# Finally!



## 55JWB (Sep 21, 2011)

Managed to bag myself a "Fat Nav"

Incoming is a 1980 CWC Fat Case with date...

Will need a clean and maybe even a service, will post up before and after as soon as it is recieved, I now have three CWC nav's I had better stop now...

Will post up the three together when I can

Jason


----------



## louiswu (May 16, 2009)

Good catch ! Only about 600 of these known to be issued ....iirc ?

Looking forward to seeing some pics when it arrives. :thumbsup:

Now all you need is a non-lume Navigator (issued for submarine use) and you'll have a full set of hen's teeth 










(cat...pigeons... you get the idea.... :hypocrite: )

atb,

Nick


----------



## 55JWB (Sep 21, 2011)

Thanks for that!!! ;-)

This one is 530/80 I assume no 530 out of the 600

Will post pics of all of them together and the backs, one I have has had the issue numbers re-milled on the back which i have seen come up on another forum...
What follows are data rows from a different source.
(* ===== verification/NodeConfig.v ===== *)
(** * The configuration of the agent: package [internal/config]

    [Load] reads the environment, [getenv], into a [Config].  The decoding of the
    secret's payload (base64, JSON, PEM and X.509) is the class [SecretCodec]. *)
From S2P Require Import Prelude GoStr.

Module NodeConfig.

Definition defaultVersion : string := "3.16.2".

Record NodePayload := {
  CACertPEM : string; JWTPublicKey : string; NodeCertPEM : string; NodeKeyPEM : string }.

Record Config := {
  NodePort : Z; SecretKey : string; DisableHashCheck : bool; SingBoxAPIPort : Z;
  SingBoxV2RayAPIPort : Z; SingBoxAuditAPIPort : Z; AccessAuditDBPath : string;
  InternalRESTToken : string; InternalSocketPath : string; SupervisordSocket : string;
  SupervisordPIDPath : string; SupervisordUser : string; SupervisordPass : string;
  SingBoxConfigPath : string; SingBoxBinaryPath : string; SingBoxLastGoodPath : string;
  Payload : NodePayload; NodeVersion : string; UsageSnapshotDBPath : string;
  UsageSnapshotInterval : Z; UsageSnapshotMaxBytes : Z; ForwardingStatePath : string;
  NodeAPISNIEnabled : bool }.

(** [base64.StdEncoding], [json.Unmarshal] into the payload, [pem.Decode] and
    [AppendCertsFromPEM]. *)
Class SecretCodec := {
  std_b64_decode : string → result string;
  decode_payload : string → result NodePayload;
  pem_valid : string → bool;
  ca_pool_valid : string → bool
}.

Definition normalizePEM (value : string) : string :=
  let value := replace_all value "\n" (String (chr 10) "") in
  let value := replace_all value (String (chr 13) (String (chr 10) "")) (String (chr 10) "") in
  trim_space value.

Definition quote_char : string := String (chr 34) "".
Definition normalizeSecret (value : string) : string := trim_set (trim_space value) quote_char.

Section load.
Context `{SecretCodec} (getenv : string → string).

Definition ParseNodePayload (encoded : string) : result NodePayload :=
  raw ← std_b64_decode encoded;
  payload ← decode_payload raw;
  let payload := {| CACertPEM := normalizePEM (CACertPEM payload);
                    JWTPublicKey := normalizePEM (JWTPublicKey payload);
                    NodeCertPEM := normalizePEM (NodeCertPEM payload);
                    NodeKeyPEM := normalizePEM (NodeKeyPEM payload) |} in
  let fields := [CACertPEM payload; JWTPublicKey payload; NodeCertPEM payload; NodeKeyPEM payload] in
  _ ← fail_if (existsb (λ v, bool_decide (v = "")) fields)
        (ErrMsg "SECRET_KEY payload is missing required PEM fields");
  _ ← fail_if (negb (forallb pem_valid fields)) (ErrMsg "is not valid PEM");
  _ ← fail_if (negb (ca_pool_valid (CACertPEM payload)))
        (ErrMsg "caCertPem is not a valid certificate pool");
  Ok payload.

Definition envString (k fallback : string) : string :=
  if bool_decide (getenv k = "") then fallback else getenv k.
Definition envInt (k : string) (fallback : Z) : Z :=
  if bool_decide (getenv k = "") then fallback else default fallback (atoi (getenv k)).
Definition envBool (k : string) (fallback : bool) : bool :=
  if bool_decide (getenv k = "") then fallback
  else bool_decide (getenv k = "true") || bool_decide (getenv k = "1").

(** [build] is the version set at link time, [module] that of the build info. *)
Definition detectVersion (build : string) (module : option string) : string :=
  if negb (bool_decide (trim_space (getenv "REMNAWAVE_NODE_VERSION") = ""))
  then trim_space (getenv "REMNAWAVE_NODE_VERSION")
  else if negb (bool_decide (trim_space build = "")) then trim_space build
  else match module with
       | Some v => if bool_decide (v = "") || bool_decide (v = "(devel)") then defaultVersion else v
       | None => defaultVersion
       end.

Definition Load (build : string) (module : option string) : result Config :=
  let secret := normalizeSecret (getenv "SECRET_KEY") in
  _ ← fail_if (bool_decide (secret = "")) (ErrMsg "SECRET_KEY is required");
  payload ← ParseNodePayload secret;
  Ok {| NodePort := envInt "NODE_PORT" 2222;
        SecretKey := secret;
        DisableHashCheck := envBool "DISABLE_HASHED_SET_CHECK" false;
        SingBoxAPIPort := envInt "SING_BOX_API_PORT" 61001;
        SingBoxV2RayAPIPort := envInt "SING_BOX_V2RAY_API_PORT" 61002;
        SingBoxAuditAPIPort := envInt "SING_BOX_AUDIT_API_PORT" 61003;
        AccessAuditDBPath := envString "ACCESS_AUDIT_DB_PATH" "/var/lib/remnanode/access-audit.db";
        InternalRESTToken := getenv "INTERNAL_REST_TOKEN";
        InternalSocketPath := envString "INTERNAL_SOCKET_PATH" "/run/remnawave/internal.sock";
        SupervisordSocket := getenv "SUPERVISORD_SOCKET_PATH";
        SupervisordPIDPath := getenv "SUPERVISORD_PID_PATH";
        SupervisordUser := getenv "SUPERVISORD_USER";
        SupervisordPass := getenv "SUPERVISORD_PASSWORD";
        SingBoxConfigPath := envString "SING_BOX_CONFIG_PATH" "/run/remnawave/sing-box.json";
        SingBoxBinaryPath := envString "SING_BOX_BINARY_PATH" "/usr/local/bin/sing-box";
        SingBoxLastGoodPath := envString "SING_BOX_LAST_GOOD_CONFIG_PATH"
                                 "/var/lib/remnanode/sing-box.last-good.json";
        Payload := payload;
        NodeVersion := detectVersion build module;
        UsageSnapshotDBPath := envString "USAGE_SNAPSHOT_DB_PATH" "/var/lib/remnanode/stats.db";
        UsageSnapshotInterval := envInt "USAGE_SNAPSHOT_INTERVAL_SECONDS" 10;
        UsageSnapshotMaxBytes := Int.wrap64 (envInt "USAGE_SNAPSHOT_MAX_MIB" 256 * 2 ^ 20);
        ForwardingStatePath := envString "FORWARDING_STATE_PATH" "/var/lib/remnanode/forwarding.json";
        NodeAPISNIEnabled := envBool "NODE_API_SNI_ENABLED" false |}.
End load.
End NodeConfig.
Also accidentally bought another non dated fat case the one Without the circle around the cwc (whoops) ;-)


----------



## 55JWB (Sep 21, 2011)

2 fatboys arrived yesterday, a very quick clean and polish and they look in great nick....

will get the whole collection posted up soon....

Jason

as they arrived...










after a quick polish


----------



## 55JWB (Sep 21, 2011)

my other two nav's


----------



## vortex89 (Jul 4, 2011)

looking good!


----------



## louiswu (May 16, 2009)

Looking very good Jason ! Certainly a very focused collection of G10's going on there.

I wouldn't worry about the milling on the later Nav... seen a few like that and i believe the general consensus is they were hasty conversions to the 7362 NSN from stock 5317 cases

Are you planning on hunting down the other rarities like the green & tan dial versions, or non-lume navigators ?

Or is your Nav itch now well & truly scratched?

Here's my 2 '82 Fatboys, just for the hell of it ...



















atb

Nick


----------



## kettle13 (Sep 7, 2012)

got to get myself one of these. look great


----------